The principle traces back to the first armed UN peacekeeping mission, UNEF I (1956), established after the Suez Crisis under the conceptual guidance of Secretary-General Dag Hammarskjöld and Canadian foreign minister Lester B. Pearson. Hammarskjöld articulated that peacekeepers were not combatants and could not impose a settlement; they could only interpose themselves between parties that had consented to their presence.
In practice, the rule has never meant total pacifism. Peacekeepers may use force:
- in self-defence, including defence of UN personnel and property; and
- in defence of the mandate, a broader formulation endorsed by the Capstone Doctrine that permits force to resist attempts to prevent the mission from carrying out tasks set by the Security Council.
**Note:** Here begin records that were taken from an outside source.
(** The reply envelope of a pending session whose continuation does
    nothing more: the entry goes and the continuation is applied. *)
Lemma run_reply_listener env fuel s sessionId n reply_args st :
  _replyCallbacks st !! sessionId = Some (FUser n) →
  user_fun env n reply_args = Done →
  run env (2 + fuel) (THandle On_sendreq2core_reply s [VNum sessionId; VArr reply_args]) st
  = ({| _nextSessionId := _nextSessionId st;
        _replyCallbacks := delete sessionId (_replyCallbacks st);
        closures := closures st;
        trace := trace st ++ [Fired sessionId (FUser n) reply_args];
        user := user st |}, Ok tt).
Proof.
  intros Hcb Hfun. simpl. unfold on_sendreq2core_reply, bind, get. simpl.
  rewrite Hcb. simpl. by rewrite Hfun.
Qed.

(** The first call of the reply function of a request that came from the
    main process itself. *)
Lemma run_reply_function env fuel cell c sessionId n reply_args st :
  closures st !! cell = Some c → called c = false →
  rc_sender c = SMain → rc_sessionId c = VNum sessionId →
  _replyCallbacks st !! sessionId = Some (FUser n) →
  user_fun env n reply_args = Done →
  listeners env (VStr "editor:sendreq2core:reply") = [] →
  run env (3 + fuel) (TApply (FReply cell) reply_args) st
  = ({| _nextSessionId := _nextSessionId st;
        _replyCallbacks := delete sessionId (_replyCallbacks st);
        closures := <[cell := set_called c]> (closures st);
        trace := trace st ++ [Replied cell reply_args; Fired sessionId (FUser n) reply_args];
        user := user st |}, Ok tt).
Proof.
  intros Hcell Hc Hs Hid Hcb Hfun Hreply.
  change (run env (3 + fuel) (TApply (FReply cell) reply_args) st)
    with (_replyCallback env (run env (2 + fuel)) cell reply_args st).
  unfold _replyCallback, bind at 1, get. rewrite Hcell, Hc, Hs, Hid.
  unfold bind at 1 2, set_closures, add_event.
  cbn [_nextSessionId _replyCallbacks closures trace user].
  unfold sender_send, arg0, rest_from. cbn [hd drop].
  unfold _main2main, ipcMain_emit. rewrite own_reply, Hreply.
  cbn [for_each is_nil andb negb]. unfold bind.
  rewrite (run_reply_listener env fuel SMain sessionId n reply_args) by done.
  unfold ret. cbn [_nextSessionId _replyCallbacks closures trace user].
  by rewrite <- app_assoc.
Qed.

(** X8: a request of the main process to itself, answered once.  When the
    one listener of the message calls the reply function it is given once,
    with [reply_args], and the continuation does nothing more, then
    [sendRequestToCore] returns the new session id after the request has
    gone out, the reply function has sent, and the continuation has been
    applied to [reply_args] once; nothing is left pending and nothing is
    reported. *)
Theorem request_round_trip env fuel message front n reply_args
    (l : sender → list value → prog U) st :
  is_string message = true →
  own_listener message = None →
  listeners env message = [l] →
  (∀ s reply, l s (reply :: front) = Do (Call reply reply_args) (λ _, Done)) →
  listeners env (VStr "editor:sendreq2core") = [] →
  listeners env (VStr "editor:sendreq2core:reply") = [] →
  user_fun env n reply_args = Done →
  reachable env st →
  ∃ st', sendRequestToCore env (run env (5 + fuel)) message (front ++ [VFun (FUser n)]) st
           = (st', Ok (VNum (_nextSessionId st))) ∧
         trace st' = trace st ++
           [Requested (_nextSessionId st) message front;
            Replied (length (closures st)) reply_args;
            Fired (_nextSessionId st) (FUser n) reply_args] ∧
         _replyCallbacks st' = _replyCallbacks st ∧
         _nextSessionId st' = _nextSessionId st + 1.
Proof.
  intros Hs Hown Hl Hld Hcore Hreply Hfun Hst.
  assert (Hfresh : _replyCallbacks st !! _nextSessionId st = None).
  { destruct (reachable_Inv env st Hst) as [Hp _ _].
    destruct (_replyCallbacks st !! _nextSessionId st) eqn:E; [|done].
    assert (1000 ≤ _nextSessionId st < _nextSessionId st); [|lia].
    apply Hp. unfold pending. rewrite E. by eexists. }
  unfold sendRequestToCore. rewrite Hs, last_snoc, removelast_snoc. cbn [negb].
  unfold bind at 1 2 3 4 5. unfold get, set_nextSessionId, set_replyCallbacks, add_event.
  cbn [_nextSessionId _replyCallbacks closures trace user].
  unfold _main2main, ipcMain_emit. rewrite own_core, Hcore.
  cbn [for_each is_nil andb negb].
  change (run env (5 + fuel) (THandle On_sendreq2core SMain
            [message; VNum (_nextSessionId st); VArr front]))
    with (on_sendreq2core env (run env (4 + fuel)) SMain message
            (VNum (_nextSessionId st)) (VArr front)).
  unfold on_sendreq2core, new_replyCallback, spread, bind, get, set_closures, ret.
  cbn [_nextSessionId _replyCallbacks closures trace user].
  unfold _renderer2main, ipcMain_emit. rewrite Hown, Hl.
  cbn [for_each is_nil andb negb]. rewrite Hld. unfold bind, ret.
  change (run env (4 + fuel) (TRun (Do (Call (VFun (FReply (length (closures st)))) reply_args)
                                      (λ _, Done))))
    with (run_prog env (run env (3 + fuel))
            (Do (Call (VFun (FReply (length (closures st)))) reply_args) (λ _, Done))).
  unfold run_prog, exec_call, bind, ret.
  erewrite (run_reply_function env fuel (length (closures st)) _ (_nextSessionId st) n reply_args).
  2: { simpl. by apply list_lookup_middle. }
  2-4: done.
  2: { simpl. apply lookup_insert_eq. }
  2-3: done.
  simpl. eexists; split; [reflexivity|]. simpl.
  split; [by rewrite <- !app_assoc|]. split; [|done].
  rewrite delete_insert_eq. by apply delete_id.
Qed.

(** X12: a request of a renderer, answered once.  The listener of the
    message gets the reply function in front of the request's arguments;
    when it calls it once with [reply_args], the envelope
    ['editor:sendreq2core:reply', sessionId, reply_args] is sent to the
    renderer that asked, with the session id it sent; the session table of
    the main process is not touched and nothing is reported. *)
Theorem renderer_request_is_answered env fuel wc message sessionId front reply_args
    (l : sender → list value → prog U) st :
  own_listener message = None →
  listeners env message = [l] →
  (∀ s reply, l s (reply :: front) = Do (Call reply reply_args) (λ _, Done)) →
  ∃ st', run env (4 + fuel)
           (THandle On_sendreq2core (SRenderer wc) [message; sessionId; VArr front]) st
           = (st', Ok tt) ∧
         trace st' = trace st ++
           [Replied (length (closures st)) reply_args;
            WebContentsSend wc
              [VStr "editor:sendreq2core:reply"; sessionId; VArr reply_args]] ∧
         _replyCallbacks st' = _replyCallbacks st ∧
         _nextSessionId st' = _nextSessionId st ∧
         closures st' = closures st ++
           [{| rc_sender := SRenderer wc; rc_message := message;
               rc_sessionId := sessionId; called := true |}].
Proof.
  intros Hown Hl Hld.
  change (run env (4 + fuel)
            (THandle On_sendreq2core (SRenderer wc) [message; sessionId; VArr front]))
    with (on_sendreq2core env (run env (3 + fuel)) (SRenderer wc) message sessionId
            (VArr front)).
  unfold on_sendreq2core, new_replyCallback, spread, bind, get, set_closures, ret.
  cbn [_nextSessionId _replyCallbacks closures trace user].
  unfold _renderer2main, ipcMain_emit. rewrite Hown, Hl.
  cbn [for_each is_nil andb negb]. rewrite Hld. unfold bind, ret.
  change (run env (3 + fuel)
            (TRun (Do (Call (VFun (FReply (length (closures st)))) reply_args) (λ _, Done))))
    with (run_prog env (run env (2 + fuel))
            (Do (Call (VFun (FReply (length (closures st)))) reply_args) (λ _, Done))).
  unfold run_prog, exec_call, bind, ret.
  change (run env (2 + fuel) (TApply (FReply (length (closures st))) reply_args))
    with (_replyCallback env (run env (1 + fuel)) (length (closures st)) reply_args).
  unfold _replyCallback, bind, get. cbn [_nextSessionId _replyCallbacks closures trace user].
  rewrite list_lookup_middle by done. simpl.
  eexists; split; [reflexivity|]. simpl.
  split; [by rewrite <- app_assoc|]. split; [done|]. split; [done|].
  rewrite insert_app_r_alt by done. by rewrite Nat.sub_diag.
Qed.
The doctrine has been stretched considerably since the 1990s. The failures in Srebrenica (1995) and Rwanda (1994), where peacekeepers stood by during mass atrocities, prompted the Brahimi Report (A/55/305, 2000) to argue that impartiality should not mean neutrality between victim and aggressor. More recent missions have moved further still: the Force Intervention Brigade within MONUSCO in the Democratic Republic of the Congo, authorised by Security Council Resolution 2098 (2013), was explicitly mandated to conduct offensive operations against armed groups — a notable departure from the classical principle.
Debate continues over whether robust peacekeeping and stabilisation mandates, often invoking Chapter VII of the UN Charter, remain compatible with the non-use of force principle or represent a qualitatively different activity closer to peace enforcement.
Example
During UNIFIL's deployment in southern Lebanon, peacekeepers have generally refrained from offensive action, returning fire only when directly attacked, consistent with the non-use of force principle.
Frequently asked questions
Generally no. Force is reserved for self-defence and defence of the mandate, though robust mandates under Chapter VII have authorised pre-emptive or offensive action in specific missions like MONUSCO's Force Intervention Brigade.